PHP 7.0 will not go further version 7.0.33 on Debian 9.

Adding a new repository for newer versions of PHP

First, this repository uses APT transport over HTTPS. This is basically getting packages over a TLS connection.
Let’s install the necessary packages, if you do not have them already:

sudo apt-get install ca-certificates apt-transport-https

Then, we add https://packages.sury.org/php that will be our new source for installing and updating PHP:

wget -q https://packages.sury.org/php/apt.gpg -O- | sudo apt-key add -
echo "deb https://packages.sury.org/php/ stretch main" | sudo tee /etc/apt/sources.list.d/php.list

Upgrading PHP 7.0 with patches

If you have already php7.0 packages installed on your system, you can get patches right away:

sudo apt-get update
sudo apt-get upgrade

Now the installed version of PHP is (at the time of writing) v7.0.33-5+0~20190309015553.9.
It contains some patches from higher version of PHP, added by the community.

This gives you extra time to update your code and support higher version of PHP before upgrading.

Upgrade PHP

You may want to update PHP to a later release, after you’ve made sure your code can support it!

You have 2 options: installing the latest release (7.3 when this was written), or installing a specific version (7.1 or 7.2).
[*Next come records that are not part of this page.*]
(* ===== verification/FtsBuild.v ===== *)
(** * Building posting lists

    What [BuildFTSPostingList] encodes ([FtsPosting]) is a list that passes
    its own validation and holds the postings it was given ([FtsHolds]); its
    only errors are those of the input. *)
From S2P Require Import Prelude Bytes Crc32c FtsPack FtsPosting FtsHolds.

(** What the types of an [FTSPosting] say: its integers are [uint32]s. *)
Record typed_posting (p : FTSPosting) : Prop := {
  tp_id : is_u32 (p_DocumentID p);
  tp_frequency : is_u32 (p_TermFrequency p);
  tp_length : is_u32 (p_DocumentLength p);
  tp_positions : Forall is_u32 (p_Positions p)
}.

(** The position payload of a posting and its length. *)
Definition payload (p : FTSPosting) : bytes := deltas_bytes 0 (p_Positions p).
Definition payload_length (p : FTSPosting) : Z := zlen (payload p).

(** ** One posting *)
Lemma check_positions_sound work previous positions work' :
  Forall is_u32 positions -> check_positions CtxLive work previous positions = Ok work' -> ascending previous positions.
Proof.
  intros Hf. revert work previous. induction Hf as [|p ps Hp Hf IH]; intros work previous H; cbn [check_positions] in H; [done|].
  rewrite poll_live in H. destruct (p <? previous) eqn:E; [done|]. to_prop. split; [unfold is_u32 in *; lia|by eapply IH].
Qed.

Lemma check_positions_complete work previous positions : ascending previous positions -> exists work', check_positions CtxLive work previous positions = Ok work'.
Proof.
  revert work previous. induction positions as [|p ps IH]; intros work previous Ha; cbn [check_positions]; [by eexists|].
  destruct Ha as [Hr Ha]. rewrite poll_live, (proj2 (Z.ltb_ge _ _)) by lia. by apply IH.
Qed.

Lemma check_positions_error work previous positions e :
  check_positions CtxLive work previous positions = Fail e -> errors_Is e ErrInvalidFTSPosting = true.
Proof.
  revert work previous. induction positions as [|p ps IH]; intros work previous H; cbn [check_positions] in H; [done|].
  rewrite poll_live in H. destruct (p <? previous); [by injection H as <-|]. by eapply IH.
Qed.

(** The state after a posting was accepted. *)
Definition after_posting (s : blockState) (p : FTSPosting) (work : Z) : blockState :=
  MkBlockState work (Some (p_DocumentID p))
    (bs_documentDeltas s ++ [match bs_documentDeltas s, bs_previous s with _ :: _, Some previous => wrap32 (p_DocumentID p - previous) | _, _ => 0 end])
    (bs_termFrequencies s ++ [p_TermFrequency p]) (bs_documentLengths s ++ [p_DocumentLength p])
    (bs_positionLengths s ++ [payload_length p]) (bs_positions s ++ payload p).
You can also perform both, if you need more than one version installed.

Those operations will not uninstall other version of PHP, and will not change Apache and/or Nginx configuration, so your websites will still use 7.0 by default.
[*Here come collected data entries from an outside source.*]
(* ===== verification/FtsCursor.v ===== *)
(** * Iterators are cursors over the postings

    The refinement of [FtsIterator]: the abstract cursor, the relation between
    an iterator and a cursor, and the proof that each operation keeps it.  The
    theorems about sequences of calls and about building and reading back are
    at the end. *)
From S2P Require Import Prelude Bytes Crc32c FtsPack FtsPosting FtsHolds FtsBuild FtsIterator.

(** ** Binary search *)
Lemma block_search_spec fuel key target low high :
  low <= high -> high - low <= Z.of_nat fuel -> (forall i j, low <= i < j -> j < high -> key i <= key j) ->
  let r := search_half_loop fuel key target low high in
  low <= r <= high /\ (forall j, low <= j < r -> key j < target) /\ (r < high -> target <= key r).
Proof.
  revert low high. induction fuel as [|fuel IH]; intros low high Hle Hf Hm; cbn [search_half_loop]; cbv zeta; [split_and!; intros; lia|].
  destruct (low <? high) eqn:E; to_prop; [|split_and!; intros; lia].
  rewrite Z.shiftr_div_pow2 by lia. change (2 ^ 1) with 2. set (m := (low + high) / 2).
  assert (low <= m < high) as Hmid by (unfold m; split; [apply Z.div_le_lower_bound|apply Z.div_lt_upper_bound]; lia).
  destruct (key m <? target) eqn:Ek; to_prop.
  - destruct (IH (m + 1) high ltac:(lia) ltac:(lia)) as (H1 & H2 & H3); [intros; apply Hm; lia|]. split_and!; [lia|lia| |done].
    intros j Hj. destruct (decide (j < m)); [pose proof (Hm j m ltac:(lia) ltac:(lia)); lia|]. destruct (decide (j = m)) as [->|]; [done|]. apply H2. lia.
  - destruct (IH low m ltac:(lia) ltac:(lia)) as (H1 & H2 & H3); [intros; apply Hm; lia|]. split_and!; [lia|lia|done|].
    intros Hr. destruct (decide (search_half_loop fuel key target low m < m)); [by apply H3|].
    by replace (search_half_loop fuel key target low m) with m by lia.
Qed.

(** ** Increasing document IDs *)
Definition ids (ps : list FTSPosting) : list Z := p_DocumentID <$> ps.

Lemma valid_after_head previous ps k p : valid_after previous ps -> ps !! k = Some p -> comes_after previous (p_DocumentID p) /\ valid_posting p.
Proof.
  revert previous k. induction ps as [|q ps IH]; intros previous k Hv Hk; [done|]. destruct Hv as (Hca & Hvp & Hv). destruct k as [|k]; [by injection Hk as ->|].
  destruct (IH _ _ Hv Hk) as [H1 H2]. split; [|done]. destruct previous; cbn in *; [lia|done].
Qed.

Lemma valid_sorted previous ps i j p q : valid_after previous ps -> (i < j)%nat -> ps !! i = Some p -> ps !! j = Some q -> p_DocumentID p < p_DocumentID q.
Proof.
  revert previous i j. induction ps as [|x ps IH]; intros previous i j Hv Hij Hi Hj; [done|]. destruct Hv as (_ & _ & Hv). destruct j as [|j]; [lia|].
  destruct i as [|i]; [injection Hi as ->; by apply (valid_after_head _ _ _ _ Hv Hj)|]. eapply IH; [exact Hv| |done|done]. lia.
Qed.

Lemma document_ids_spec ps : valid_postings ps -> document_ids (first_id ps) (id_deltas (first_id ps) ps) = ids ps.
Proof.
  destruct ps as [|p ps]; [done|]. intros (_ & _ & Hv). cbn [id_deltas document_ids]. unfold ids. cbn [fmap list_fmap]. f_equal.
  change (first_id (p :: ps)) with (p_DocumentID p). revert p Hv. induction ps as [|q ps IH]; intros p Hv; [done|]. cbn [id_deltas documents_from fmap list_fmap].
  destruct Hv as (_ & [Hid _ _ _ _] & Hv). replace (p_DocumentID p + (p_DocumentID q - p_DocumentID p)) with (p_DocumentID q) by lia.
  assert (wrap32 (p_DocumentID q) = p_DocumentID q) as -> by (apply Z.mod_small; unfold is_u32, u32_max in *; lia). f_equal. by apply IH.
Qed.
a) Install PHP’s latest version

You can now install the current version of PHP (as of today, the 7.3) using:

sudo apt-get install php php-cli php-fpm php-mysql

If the package is already installed, you may need to run instead:

sudo apt-get dist-upgrade

b) Install PHP 7.x

You may want to install any version of PHP using any of the following commands:

# PHP 7.1
sudo apt-get install php7.1 php7.1-cli php7.1-fpm php7.1-mysql

# PHP 7.2
sudo apt-get install php7.2 php7.2-cli php7.2-fpm php7.2-mysql

You’re free to install any additional extensions that fit your needs.

Update your HTTP server

In order to your server to use the new version of PHP, you have to update its configuration.

a) Apache2

On Apache, you need to disable the old PHP handler before using the new.
More advanced configurations will allow you to use different versions of PHP on different websites if needed.

sudo a2dismod php7.0
sudo a2enmod php7.3 # Adapt the version of PHP with the version you want to use
sudo service apache2 restart

b) Nginx

With Nginx, you just need to edit your fastcgi configuration to make usage of the fpm version you need:

By default, those settings are in nginx.conf, but they may be inside a sites-available/ subfolder, or in a included custom configuration file.

sudo nano /etc/nginx/nginx.conf

Update the fastcgi_pass value according to the PHP version you’d like to use.

Then, simply restart nginx:

sudo service nginx restart

Optional: uninstall PHP 7.0

If you don’t need it anymore, it can be nice to perform some cleanup operations and remove PHP 7.0 from your server.

Be careful not to delete package that you still need by reviewing them before confirming!

sudo apt-get purge "php7.0*"

If the list seems okay, you may confirm the deletion, and now PHP 7.0 is completely gone!